YVES CONSTANTINIDIS CONSULTANT

Est-il vrai que plus un hôpital fait appel à des consultants, plus son efficience diminue ?

Il y a moins d’une semaine, Jérôme Barthélemy, professeur de stratégie et management à l’ESSEC publie dans une tribune du Monde un article intitulé « Plus un hôpital fait appel à des consultants, plus son efficience diminue ».

Ayant travaillé une quinzaine d’années comme consultant, et une autre quinzaine d’années comme directeur de projets dans une agence de l’État au service des établissements de santé, je me permets de réagir et d’apporter ma propre vision des choses.

Car il s’agit bien d’opinions. Et d’après moi, l’article de Barthélemy souffre de trois biais :

  • La confusion entre cas particuliers et cas général,
  • La confusion entre corrélation et causalité,
  • La confusion entre « consultant » et « cabinet de conseil ».

La confusion entre le particulier et le général

Il y a du vrai dans cet article du Monde. Les méthodes agressives de certains cabinets de conseil, les consultants qui s’installent chez le client à perpétuité et y déploient leurs méthodes à longueur d’année, les dépenses en prestations de conseil au détriment de projets concrets, tout cela fait malheureusement partie du paysage. J’en ai moi-même fait les frais, soit comme consultant indépendant, soit comme salarié d’un petit cabinet, soit en tant que client de prestations de conseil.

Le recours à du conseil est une véritable drogue, qui pousse les manageurs à en acheter de plus en plus ; plusieurs cabinets de conseil pratiquent des méthodes de vente « agressives » ; on peut dire que certains cabinets de conseil pratiquent des méthodes de voyous. Tout cela est trop souvent vrai. Mais dans quelle mesure peut-on généraliser ?

L’article dénonce également « une mauvaise connaissance du fonctionnement des hôpitaux ». C’est encore une généralisation.

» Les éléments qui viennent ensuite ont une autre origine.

(** * Further properties of the program *)

(** ** The line normalizer *)

Lemma split_join sep : forall ls,
  ls <> [] -> (forall l, In l ls -> ~ In sep l) ->
  split sep (join sep ls) = ls.
Proof.
  induction ls as [|l ls IH]; intros Hne H; [contradiction|].
  destruct ls as [|l2 ls].
  - simpl. apply split_no_sep. apply H. now left.
  - change (join sep (l :: l2 :: ls)) with (l ++ sep :: join sep (l2 :: ls)).
    rewrite split_app, IH; [|discriminate|intros; apply H; now right].
    rewrite split_no_sep; [reflexivity|]. apply H. now left.
Qed.

Lemma join_split sep : forall s, join sep (split sep s) = s.
Proof.
  induction s as [|c s IH]; [reflexivity|].
  simpl. pose proof (split_nonempty sep s) as Hne.
  unfold char_eqb. destruct (N.eqb_spec c sep) as [->|_].
  - destruct (split sep s) as [|x xs]; [contradiction|].
    change (join sep ([] :: x :: xs)) with ([] ++ sep :: join sep (x :: xs)).
    now rewrite IH.
  - destruct (split sep s) as [|x xs]; [contradiction|].
    destruct xs as [|y ys].
    + simpl in *. now rewrite IH.
    + change (join sep ((c :: x) :: y :: ys))
        with (c :: (x ++ sep :: join sep (y :: ys))).
      change (join sep (x :: y :: ys)) with (x ++ sep :: join sep (y :: ys)) in IH.
      now rewrite IH.
Qed.

Lemma split_pieces_no_sep sep : forall s line,
  In line (split sep s) -> ~ In sep line.
Proof.
  induction s as [|c s IH]; intros line H; simpl in H.
  - destruct H as [<-|[]]. auto.
  - unfold char_eqb in H. destruct (N.eqb_spec c sep) as [->|Hc].
    + destruct H as [<-|H]; [auto|now apply IH].
    + destruct (split sep s) as [|x xs].
      * destruct H as [<-|[]]. intros [->|[]]. now apply Hc.
      * destruct H as [<-|H].
        -- intros [->|Hin]; [now apply Hc|].
           now apply (IH x (or_introl eq_refl)).
        -- apply IH. now right.
Qed.

Lemma join_In sep : forall ls line,
  In line ls -> exists pre post, join sep ls = pre ++ line ++ post.
Proof.
  induction ls as [|l ls IH]; intros line H; [contradiction|].
  destruct ls as [|l2 ls].
  - destruct H as [<-|[]]. exists [], []. simpl. now rewrite app_nil_r.
  - change (join sep (l :: l2 :: ls)) with (l ++ sep :: join sep (l2 :: ls)).
    destruct H as [<-|H].
    + now exists [], (sep :: join sep (l2 :: ls)).
    + destruct (IH line H) as (pre & post & ->).
      exists (l ++ sep :: pre), post. now rewrite <- app_assoc.
Qed.

Lemma split_pieces sep s line :
  In line (split sep s) ->
  ~ In sep line /\ exists pre post, s = pre ++ line ++ post.
Proof.
  intros H. split; [now apply split_pieces_no_sep in H|].
  destruct (join_In sep _ _ H) as (pre & post & E).
  rewrite join_split in E. eauto.
Qed.

Lemma trimStart_blank s : blank s -> trimStart s = [].
Proof.
  induction s as [|c s IH]; intros H; [reflexivity|].
  inversion H as [|? ? Hc Hs]; subst. simpl. rewrite Hc. now apply IH.
Qed.

Lemma nonEmpty_blank s : blank s -> nonEmpty s = false.
Proof. intros H. unfold nonEmpty, trim. now rewrite trimStart_blank. Qed.

Lemma trimStart_split s :
  exists x, s = x ++ trimStart s /\ blank x.
Proof.
  induction s as [|c s (x & IH & Hx)]; simpl; [exists []; split; [auto|constructor]|].
  destruct (is_white_space c) eqn:E.
  - exists (c :: x). split; [simpl; now f_equal|now constructor].
  - exists []. split; [reflexivity|constructor].
Qed.

Lemma nonEmpty_has_char s :
  nonEmpty s = true -> exists c, In c s /\ is_white_space c = false.
Proof.
  unfold nonEmpty, trim. intros H.
  destruct (trimStart_split s) as (x & Es & _).
  pose proof (trimStart_headNot s) as Hh.
  destruct (trimStart s) as [|c t]; [discriminate|].
  exists c. split; [|exact Hh]. rewrite Es. apply in_or_app. right. now left.
Qed.

Lemma skipEmptyLines_join lines :
  (forall l, In l lines -> ~ In LF l) ->
  skipEmptyLines (join LF lines) = filter nonEmpty lines.
Proof.
  intros H. unfold skipEmptyLines. destruct lines as [|l ls]; [reflexivity|].
  now rewrite split_join.
Qed.

Lemma skipEmptyLines_blank d : blank d -> skipEmptyLines d = [].
Proof.
  intros H. unfold skipEmptyLines. apply filter_none. intros line Hin.
  apply nonEmpty_blank. destruct (split_pieces LF d line Hin) as (_ & pre & post & E).
  unfold blank in *. rewrite E in H.
  apply Forall_app in H. destruct H as [_ H]. apply Forall_app in H. tauto.
Qed.

Lemma makeChapterParser_ext startRx lineRx ti xi d d' :
  skipEmptyLines d = skipEmptyLines d' ->
  makeChapterParser startRx lineRx ti xi d
  = makeChapterParser startRx lineRx ti xi d'.
Proof. intros H. unfold makeChapterParser. cbv zeta. now rewrite H. Qed.

Lemma parseYouTubeChapters_ext d d' :
  skipEmptyLines d = skipEmptyLines d' ->
  parseYouTubeChapters d = parseYouTubeChapters d'.
Proof.
  intros H. unfold parseYouTubeChapters, lawfulParser, bracketsParser,
    parensParser, postfixParser, postfixParenParser, prefixParser.
  now rewrite !(makeChapterParser_ext _ _ _ _ d d' H).
Qed.

Lemma parseYouTubeChapters_no_lines d :
  skipEmptyLines d = [] -> parseYouTubeChapters d = [].
Proof.
  intros H. unfold parseYouTubeChapters, lawfulParser, bracketsParser,
    parensParser, postfixParser, postfixParenParser, prefixParser,
    makeChapterParser. cbv zeta. rewrite H. reflexivity.
Qed.

(** X1: the line normalizer returns, in order, exactly the lines that
    hold a character other than white space: for lines without LF joined
    by LF it gives back those lines with the blank ones left out. *)
Theorem X1_skipEmptyLines_of_joined_lines :
  forall lines,
    (forall l, In l lines -> ~ In LF l) ->
    skipEmptyLines (join LF lines) = filter nonEmpty lines /\
    ((forall l, In l lines -> nonEmpty l = true) ->
     skipEmptyLines (join LF lines) = lines).
Proof.
  intros lines H. split; [|intros Hall]; rewrite skipEmptyLines_join by exact H.
  - reflexivity.
  - induction lines as [|l ls IH]; [reflexivity|]. simpl.
    rewrite (Hall l (or_introl eq_refl)). f_equal. apply IH.
    + intros; apply H; now right.
    + intros; apply Hall; now right.
Qed.

Lemma X1_witness :
  skipEmptyLines (join LF [js "0:00 Intro"; js "  "; js "1:30 Next"])
  = filter nonEmpty [js "0:00 Intro"; js "  "; js "1:30 Next"].
Proof.
  apply X1_skipEmptyLines_of_joined_lines.
  intros l [<-|[<-|[<-|[]]]] H; vm_compute in H; intuition discriminate.
Defined.

(** X2: every line the normalizer returns is a piece of the description
    that holds no LF and at least one character other than white
    space. *)
Theorem X2_skipEmptyLines_lines :
  forall description line,
    In line (skipEmptyLines description) ->
    ~ In LF line /\
    (exists c, In c line /\ is_white_space c = false) /\
    (exists pre post, description = pre ++ line ++ post).
Proof.
  intros description line H. unfold skipEmptyLines in H.
  apply filter_In in H. destruct H as [Hin Hne].
  destruct (split_pieces LF description line Hin) as [Hn Hs].
  split; [exact Hn|]. split; [now apply nonEmpty_has_char|exact Hs].
Qed.

Lemma X2_witness :
  ~ In LF (js "1:30 Next") /\
  (exists c, In c (js "1:30 Next") /\ is_white_space c = false) /\
  (exists pre post,
     js "0:00 Intro" ++ [LF] ++ js "1:30 Next" ++ [LF]
     = pre ++ js "1:30 Next" ++ post).
Proof.
  apply (X2_skipEmptyLines_lines
           (js "0:00 Intro" ++ [LF] ++ js "1:30 Next" ++ [LF])).
  vm_compute. right. left. reflexivity.
Defined.

(** X3: a description made of white space only, the empty description
    included, has no line for the parsers: every parser built by
    [makeChapterParser] and [parseYouTubeChapters] return the empty
    list. *)
Theorem X3_blank_description_no_chapters :
  forall description,
    blank description ->
    skipEmptyLines description = [] /\
    (forall startRx lineRx timestampIndex textIndex,
       makeChapterParser startRx lineRx timestampIndex textIndex description
       = []) /\
    parseYouTubeChapters description = [].
Proof.
  intros description H. pose proof (skipEmptyLines_blank _ H) as E.
  split; [exact E|]. split.
  - intros. unfold makeChapterParser. cbv zeta. now rewrite E.
  - now apply parseYouTubeChapters_no_lines.
Qed.

Lemma X3_witness :
  parseYouTubeChapters ([LF; CR; LF] ++ js "   " ++ [LF]) = [] /\
  parseYouTubeChapters [] = [].
Proof.
  split.
  - apply (X3_blank_description_no_chapters ([LF; CR; LF] ++ js "   " ++ [LF])).
    repeat constructor.
  - apply (X3_blank_description_no_chapters []). constructor.
Defined.

(** X4: white space standing as lines of its own between two parts of a
    description changes nothing: the normalizer returns the same lines,
    and so do every parser built by [makeChapterParser] and
    [parseYouTubeChapters] return the same chapters. *)
Theorem X4_blank_lines_ignored :
  forall before blanks after,
    blank blanks ->
    skipEmptyLines (before ++ LF :: blanks ++ LF :: after)
      = skipEmptyLines (before ++ LF :: after) /\
    (forall startRx lineRx timestampIndex textIndex,
       makeChapterParser startRx lineRx timestampIndex textIndex
         (before ++ LF :: blanks ++ LF :: after)
       = makeChapterParser startRx lineRx timestampIndex textIndex
           (before ++ LF :: after)) /\
    parseYouTubeChapters (before ++ LF :: blanks ++ LF :: after)
      = parseYouTubeChapters (before ++ LF :: after).
Proof.
  intros before blanks after H.
  assert (E : skipEmptyLines (before ++ LF :: blanks ++ LF :: after)
              = skipEmptyLines (before ++ LF :: after)).
  { rewrite !skipEmptyLines_app, (skipEmptyLines_blank _ H). reflexivity. }
  split; [exact E|]. split.
  - intros. now apply makeChapterParser_ext.
  - now apply parseYouTubeChapters_ext.
Qed.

En quoi consisterait cette connaissance ? J’ai côtoyé pas mal d’experts du monde hospitalier, des personnes avec dix, vingt ou trente ans de pratique en tant que médecin, soignant, directeur d’hôpital. Il est rare qu’ils mettent en avant leur « bonne connaissance du fonctionnement des hôpitaux ». Ce milieu professionnel est d’une telle complexité que la « bonne connaissance » est toute relative. Alors j’aimerais savoir ce qu’est une « bonne connaissance ».

De plus, lorsqu’un hôpital fait appel à un consultant, ce n’est pas toujours uniquement pour sa connaissance approfondie du milieu hospitalier. C’est aussi, très souvent, parce que le consultant est capable de porter un regard neuf sur les processus métier de son client, et de transposer à l’hôpital des méthodes qui ont fait leurs preuves dans d’autres domaines.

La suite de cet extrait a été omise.